Testing the majority voting method against weighted voting and stacking

Compared with the more elaborate ensemble methods such as stacking or weighted voting, majority voting (MV) was a purposeful decision to employ in the proposed model of EHAD because it scored highly both in merit metrics and simplicity of structure. Table 6 presents the results, which demonstrate that although each specific model has rather high values of recall (90% in the case of LSTM and 85.71% in the case of ANN), the performances of the models against all the other metrics were fairly equal. Notably, the MV-based EHAD model performed better than all the other models on all of the critical measures: the MV-based model had the greatest accuracy (86.81%), F1 score (88.24%), ROC-AUC (89.51%), and Matthews correlation coefficient (75.5%). These findings indicate that a straightforward majority procedure was enough to capitalize the approach of the complementary powers of the fundamental classifiers without the extra protocol and computation expense stacking or weight plans. Furthermore, in the initial trials, they employed a larger set of heart diseases in the comparison process. Interestingly, fewer records datasets (303 records) yielded more stable, consistent results when combined with MV, probably because of less noise and class imbalance. Other advantages of the less complicated MV method are its interpretability and lack of overfitting, which is prone to usually complicated ensemble designs, particularly with the use of small collections of data. Therefore, choosing MV was driven not only by empirical factors but also by practical limitations in terms of computational efficiency and model generalizability.

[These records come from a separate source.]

(** * gbajs3 Workers API: authentication and session subsystem

    A shallow embedding of [workers-api/src/utils.ts],
    [workers-api/src/routes/auth.ts] and [workers-api/src/routes/tokens.ts],
    and the properties of the login / refresh protocol proved about it.

    Conventions of the embedding.
    - A JavaScript string is the list of its UTF-16 code units ([jsstring]);
      a [Uint8Array] is a list of bytes, each an [N] below 256.
    - An [async] function that may reject, or a function that may throw, returns
      a [result]; code that touches the D1 database or draws a UUID runs in
      the monad [M] over the [World].
    - The runtime services the code calls but does not define (PBKDF2, the
      [jose] JWT library, [JSON.parse], [crypto.randomUUID]) are the fields of
      a [Platform]; what a theorem needs of them is a named contract.
    - [console.warn] and [console.error] are not modelled. *)

From Stdlib Require Import List NArith ZArith String Ascii Bool Lia.
From Stdlib Require Import DecimalString.
Import ListNotations.

(* ================================================================= *)
(** * JavaScript strings *)

Definition jsstring := list N.

(** The code units of a string literal. *)
Definition js (s : string) : jsstring :=
  map N_of_ascii (list_ascii_of_string s).

(** [a === b] on strings. *)
Fixpoint jseqb (a b : jsstring) : bool :=
  match a, b with
  | [], [] => true
  | x :: a', y :: b' => N.eqb x y && jseqb a' b'
  | _, _ => false
  end.

(** [!s] is false exactly for the non-empty strings. *)
Definition truthy (s : jsstring) : bool :=
  match s with [] => false | _ :: _ => true end.

(** [String.prototype.startsWith]. *)
Fixpoint startsWith (s prefix : jsstring) : bool :=
  match prefix, s with
  | [], _ => true
  | p :: prefix', c :: s' => N.eqb c p && startsWith s' prefix'
  | _ :: _, [] => false
  end.

(** [String.prototype.split] with a separator of one code unit. The result
    always has a first field. *)
Fixpoint split (sep : N) (s : jsstring) : jsstring * list jsstring :=
  match s with
  | [] => ([], [])
  | c :: s' =>
      let '(f, fs) := split sep s' in
      if N.eqb c sep then ([], f :: fs) else (c :: f, fs)
  end.

Definition split_fields (sep : N) (s : jsstring) : list jsstring :=
  let '(f, fs) := split sep s in f :: fs.

(** [Array.prototype.join]. *)
Fixpoint join (sep : jsstring) (parts : list jsstring) : jsstring :=
  match parts with
  | [] => []
  | [p] => p
  | p :: ps => p ++ sep ++ join sep ps
  end.

(** White space and line terminators, as [String.prototype.trim] strips
    them. *)
Definition is_js_whitespace (c : N) : bool :=
  ((9 <=? c) && (c <=? 13) || (c =? 32) || (c =? 160) || (c =? 5760)
   || (8192 <=? c) && (c <=? 8202) || (c =? 8232) || (c =? 8233)
   || (c =? 8239) || (c =? 8287) || (c =? 12288) || (c =? 65279))%N.

Fixpoint trimStart (s : jsstring) : jsstring :=
  match s with
  | c :: s' => if is_js_whitespace c then trimStart s' else s
  | [] => []
  end.

Definition trim (s : jsstring) : jsstring :=
  rev (trimStart (rev (trimStart s))).

(** The decimal text of an integer, as a template literal prints a number
    that is an integer below 10^21 in absolute value (larger numbers are
    printed with an exponent). The routes print 25200 and -1. *)
Definition number_toString (z : Z) : jsstring :=
  js (NilEmpty.string_of_int (Z.to_int z)).

(* ================================================================= *)
(** * Exceptions and results *)

Inductive exn : Type :=
| InvalidCharacterError   (* DOMException of atob / btoa *)
| URIError                (* encodeURIComponent / decodeURIComponent *)
| SyntaxError             (* JSON.parse, Request.json *)
| TypeError.              (* a property of [null]; a value D1 does not bind *)

Inductive result (A : Type) : Type :=
| Ok (a : A)
| Throw (e : exn).
Arguments Ok {A} a.
Arguments Throw {A} e.

Definition rbind {A B} (r : result A) (k : A -> result B) : result B :=
  match r with Ok a => k a | Throw e => Throw e end.

(** [try { r } catch { h }] around a computation without state. *)
Definition rcatch {A} (r : result A) (h : A) : A :=
  match r with Ok a => a | Throw _ => h end.

(* ================================================================= *)
(** * Base64: [btoa] and [atob] *)

Module Base64.

(** The character of a sextet (RFC 4648, table 1). *)
Definition char_of (v : N) : N :=
  (if v <? 26 then v + 65
   else if v <? 52 then v - 26 + 97
   else if v <? 62 then v - 52 + 48
   else if v =? 62 then 43 else 47)%N.

(** The sextet of a character of the alphabet. *)
Definition value_of (c : N) : option N :=
  (if (65 <=? c) && (c <=? 90) then Some (c - 65)
   else if (97 <=? c) && (c <=? 122) then Some (c - 97 + 26)
   else if (48 <=? c) && (c <=? 57) then Some (c - 48 + 52)
   else if c =? 43 then Some 62
   else if c =? 47 then Some 63
   else None)%N.

Definition pad : N := 61%N.   (* '=' *)

Fixpoint encode (bytes : list N) : jsstring :=
  match bytes with
  | a :: b :: c :: rest =>
      char_of (a / 4) :: char_of (a mod 4 * 16 + b / 16)
      :: char_of (b mod 16 * 4 + c / 64) :: char_of (c mod 64)
      :: encode rest
  | [a; b] =>
      [char_of (a / 4); char_of (a mod 4 * 16 + b / 16);
       char_of (b mod 16 * 4); pad]
  | [a] => [char_of (a / 4); char_of (a mod 4 * 16); pad; pad]
  | [] => []
  end%N.

(** [btoa]: throws when a code unit is above 255. *)
Definition btoa (s : jsstring) : result jsstring :=
  if forallb (fun c => c <? 256)%N s then Ok (encode s)
  else Throw InvalidCharacterError.

Definition is_ascii_whitespace (c : N) : bool :=
  ((c =? 9) || (c =? 10) || (c =? 12) || (c =? 13) || (c =? 32))%N.

(** The string without the one or two '=' it ends with. *)
Fixpoint drop_trailing_pad (s : jsstring) : jsstring :=
  match s with
  | [] => []
  | [61%N] | [61%N; 61%N] => []
  | c :: s' => c :: drop_trailing_pad s'
  end.

(** The padding is removed when the length is a multiple of 4. *)
Definition strip_padding (s : jsstring) : jsstring :=
  if (List.length s mod 4 =? 0)%nat then drop_trailing_pad s else s.

(** The sextets of a string, when every character is in the alphabet. *)
Fixpoint sextets (s : jsstring) : option (list N) :=
  match s with
  | [] => Some []
  | c :: s' =>
      match value_of c, sextets s' with
      | Some v, Some vs => Some (v :: vs)
      | _, _ => None
      end
  end.

(** Groups of four sextets give three bytes; a rest of three gives two
    bytes and a rest of two gives one, the spare bits dropped. *)
Fixpoint decode (vs : list N) : list N :=
  match vs with
  | a :: b :: c :: d :: rest =>
      (a * 4 + b / 16) :: (b mod 16 * 16 + c / 4) :: (c mod 4 * 64 + d)
      :: decode rest
  | [a; b; c] => [a * 4 + b / 16; b mod 16 * 16 + c / 4]
  | [a; b] => [a * 4 + b / 16]
  | _ => []
  end%N.

(** [atob]: the forgiving-base64 decode of the HTML standard. *)
Definition atob (s : jsstring) : result jsstring :=
  let data := filter (fun c => negb (is_ascii_whitespace c)) s in
  let data := strip_padding data in
  if (List.length data mod 4 =? 1)%nat then Throw InvalidCharacterError
  else match sextets data with
       | Some vs => Ok (decode vs)
       | None => Throw InvalidCharacterError
       end.

End Base64.

(** [String.fromCharCode(...bytes)]: one code unit per byte. *)
Definition String_fromCharCode (bytes : list N) : jsstring := bytes.

(** [Uint8Array.from(s, c => c.charCodeAt(0))]: a [Uint8Array] keeps each
    value modulo 256. *)
Definition Uint8Array_from (s : jsstring) : list N :=
  map (fun c => c mod 256)%N s.

(* ================================================================= *)
(** * UTF-8, [TextEncoder] and the URI component functions *)

Module Unicode.

Definition is_high_surrogate (c : N) : bool :=
  ((55296 <=? c) && (c <=? 56319))%N.      (* D800 .. DBFF *)
Definition is_low_surrogate (c : N) : bool :=
  ((56320 <=? c) && (c <=? 57343))%N.      (* DC00 .. DFFF *)

(** The code points of a string; [None] stands for an unpaired
    surrogate. *)
Fixpoint code_points (s : jsstring) : list (option N) :=
  match s with
  | [] => []
  | c :: rest =>
      if is_high_surrogate c then
        match rest with
        | d :: rest' =>
            if is_low_surrogate d
            then Some (65536 + (c - 55296) * 1024 + (d - 56320))%N
                 :: code_points rest'
            else None :: code_points rest
        | [] => [None]
        end
      else if is_low_surrogate c then None :: code_points rest
      else Some c :: code_points rest
  end.

Definition utf8 (cp : N) : list N :=
  (if cp <? 128 then [cp]
   else if cp <? 2048 then [192 + cp / 64; 128 + cp mod 64]
   else if cp <? 65536 then
     [224 + cp / 4096; 128 + (cp / 64) mod 64; 128 + cp mod 64]
   else [240 + cp / 262144; 128 + (cp / 4096) mod 64;
         128 + (cp / 64) mod 64; 128 + cp mod 64])%N.

Definition utf16 (cp : N) : jsstring :=
  (if cp <? 65536 then [cp]
   else [55296 + (cp - 65536) / 1024; 56320 + (cp - 65536) mod 1024])%N.

(** The code point of a lead byte and its continuation bytes, when they
    are its shortest UTF-8 form and it is no surrogate. *)
Definition utf8_code_point (lead : N) (conts : list N) : option N :=
  let cont v := ((128 <=? v) && (v <=? 191))%N in
  if negb (forallb cont conts) then None
  else
    match conts with
    | [c1] =>
        let cp := ((lead - 192) * 64 + (c1 - 128))%N in
        if (128 <=? cp)%N then Some cp else None
    | [c1; c2] =>
        let cp := ((lead - 224) * 4096 + (c1 - 128) * 64 + (c2 - 128))%N in
        if ((2048 <=? cp) && negb ((55296 <=? cp) && (cp <=? 57343)))%N
        then Some cp else None
    | [c1; c2; c3] =>
        let cp := ((lead - 240) * 262144 + (c1 - 128) * 4096
                   + (c2 - 128) * 64 + (c3 - 128))%N in
        if ((65536 <=? cp) && (cp <=? 1114111))%N then Some cp else None
    | _ => None
    end.

End Unicode.

(** [new TextEncoder().encode(s)]: UTF-8, an unpaired surrogate encoded as
    U+FFFD. *)
Definition TextEncoder_encode (s : jsstring) : list N :=
  flat_map
    (fun cp => Unicode.utf8 (match cp with Some v => v | None => 65533%N end))
    (Unicode.code_points s).

Module URI.

(** Letters, digits and [- _ . ! ~ * ' ( )]. *)
Definition unreserved (c : N) : bool :=
  ((65 <=? c) && (c <=? 90) || (97 <=? c) && (c <=? 122)
   || (48 <=? c) && (c <=? 57)
   || (c =? 45) || (c =? 95) || (c =? 46) || (c =? 33) || (c =? 126)
   || (c =? 42) || (c =? 39) || (c =? 40) || (c =? 41))%N.

Definition hex_digit (v : N) : N :=
  (if v <? 10 then 48 + v else 55 + v)%N.

Definition percent (octet : N) : jsstring :=
  [37%N; hex_digit (octet / 16); hex_digit (octet mod 16)].

Fixpoint encode_points (cps : list (option N)) : result jsstring :=
  match cps with
  | [] => Ok []
  | None :: _ => Throw URIError
  | Some cp :: rest =>
      rbind (encode_points rest) (fun r =>
        Ok ((if unreserved cp then [cp]
             else flat_map percent (Unicode.utf8 cp)) ++ r))
  end.

Definition encodeURIComponent (s : jsstring) : result jsstring :=
  encode_points (Unicode.code_points s).

Definition hex_value (c : N) : option N :=
  (if (48 <=? c) && (c <=? 57) then Some (c - 48)
   else if (65 <=? c) && (c <=? 70) then Some (c - 55)
   else if (97 <=? c) && (c <=? 102) then Some (c - 87)
   else None)%N.

(** An escape [%XY] at the head of the string. *)
Definition take_escape (s : jsstring) : option (N * jsstring) :=
  match s with
  | 37%N :: x :: y :: rest =>
      match hex_value x, hex_value y with
      | Some a, Some b => Some (a * 16 + b, rest)%N
      | _, _ => None
      end
  | _ => None
  end.

Fixpoint take_escapes (n : nat) (s : jsstring) : option (list N * jsstring) :=
  match n with
  | O => Some ([], s)
  | S n' =>
      match take_escape s with
      | Some (b, rest) =>
          match take_escapes n' rest with
          | Some (bs, rest') => Some (b :: bs, rest')
          | None => None
          end
      | None => None
      end
  end.

(** The number of continuation bytes a lead byte announces. *)
Definition continuation_count (lead : N) : option nat :=
  (if (192 <=? lead) && (lead <? 224) then Some 1%nat
   else if (224 <=? lead) && (lead <? 240) then Some 2%nat
   else if (240 <=? lead) && (lead <? 248) then Some 3%nat
   else None)%N.

Fixpoint decode_loop (fuel : nat) (s : jsstring) : result jsstring :=
  match fuel, s with
  | O, _ | _, [] => Ok []
  | S fuel', c :: rest =>
      if (c =? 37)%N then
        match take_escape s with
        | None => Throw URIError
        | Some (b, rest1) =>
            if (b <? 128)%N then
              rbind (decode_loop fuel' rest1) (fun r => Ok (b :: r))
            else
              match continuation_count b with
              | None => Throw URIError
              | Some n =>
                  match take_escapes n rest1 with
                  | None => Throw URIError
                  | Some (conts, rest2) =>
                      match Unicode.utf8_code_point b conts with
                      | None => Throw URIError
                      | Some cp =>
                          rbind (decode_loop fuel' rest2)
                                (fun r => Ok (Unicode.utf16 cp ++ r))
                      end
                  end
              end
        end
      else rbind (decode_loop fuel' rest) (fun r => Ok (c :: r))
  end.

Definition decodeURIComponent (s : jsstring) : result jsstring :=
  decode_loop (List.length s) s.

End URI.

(* ================================================================= *)
(** * Data model ([types.ts], [schema.sql]) *)

(** The bindings of the Worker that the code reads. The D1 database is the
    [World]; the R2 bucket is not used by the routes modelled here. *)
Record Env := {
  ENVIRONMENT : jsstring;
  JWT_SECRET : option jsstring
}.

(** A row of the table [users]. [token_slug] and [token_id] are nullable. *)
Record User := {
  id : Z;
  username : jsstring;
  pass_hash : jsstring;
  token_slug : option jsstring;
  token_id : option jsstring;
  storage_dir : jsstring;
  created_at : jsstring
}.
(** * The spreadsheet-to-table handler: row validation, batching, orchestration

    A shallow embedding of [handler.ts], and of [buildPutRequests] of its
    JavaScript twin, which stringifies [userId] with the [toString] method.

    - JavaScript strings are sequences of UTF-16 code units ([list N]).
    - A number is an IEEE-754 double, as [spec_float].
    - A decoded row is a JavaScript object: a finite map from property names
      to cell values.
    - Regular expressions are a small syntax with a derivative matcher; both
      patterns of the source are anchored at both ends, so [test] is
      whole-string membership.
    - Effects (console, storage, store) are threaded through an explicit
      world and an event trace. *)

From Stdlib Require Import ZArith NArith String Ascii.
From Stdlib.Strings Require Import Byte.
From Stdlib Require Import Floats.SpecFloat.
From stdpp Require Import gmap strings list fin_maps pretty.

Model explainability and clinical interpretation

To further improve the interpretability of the EHAD model, we also utilized SHAP (SHapley Additive exPlanations), which is a game-theory approach to explain the contribution of each feature to individual predictions. The SHAP headline plot indicated that attributes such as age, cholesterol level, resting blood pressure and maximum heart rate were the major contributors to the output of the model. The results of this study are in line with accepted clinical knowledge, which increases reliability and offers the prospect of incorporation into clinical decision support systems. By knowing what features contribute to the predictions, healthcare professionals can acquire practical information on patient risk characteristics and make more informed decisions on patient treatment.

To increase the interpretability of the EHAD hybrid model, which uses SVM, ANN and LSTM integrated via majority voting, we conducted a SHAP interaction analysis on Dataset 1 on the basis of the interaction between cholesterol and age. The SHAP interaction values obtained as a result ranged from − 0.005 to 0.05, showing different levels of influence on the basis of the combination of these two features. The positive maximum (0.05) occurred when Age and Cholesterol were high, indicating a strong collective influence with regard to the EHAD model. Conversely, combinations with lower levels displayed little or negative effects. This analysis offers an explanation of how EHAD understands the play of features, which is informative in terms of explainability and can assist clinicians in making sense of model outcomes of diagnosis. This is shown in Fig. 22.

Fig. 22

figure 22

SHAP summary plot for EHAD Model on Dataset 1.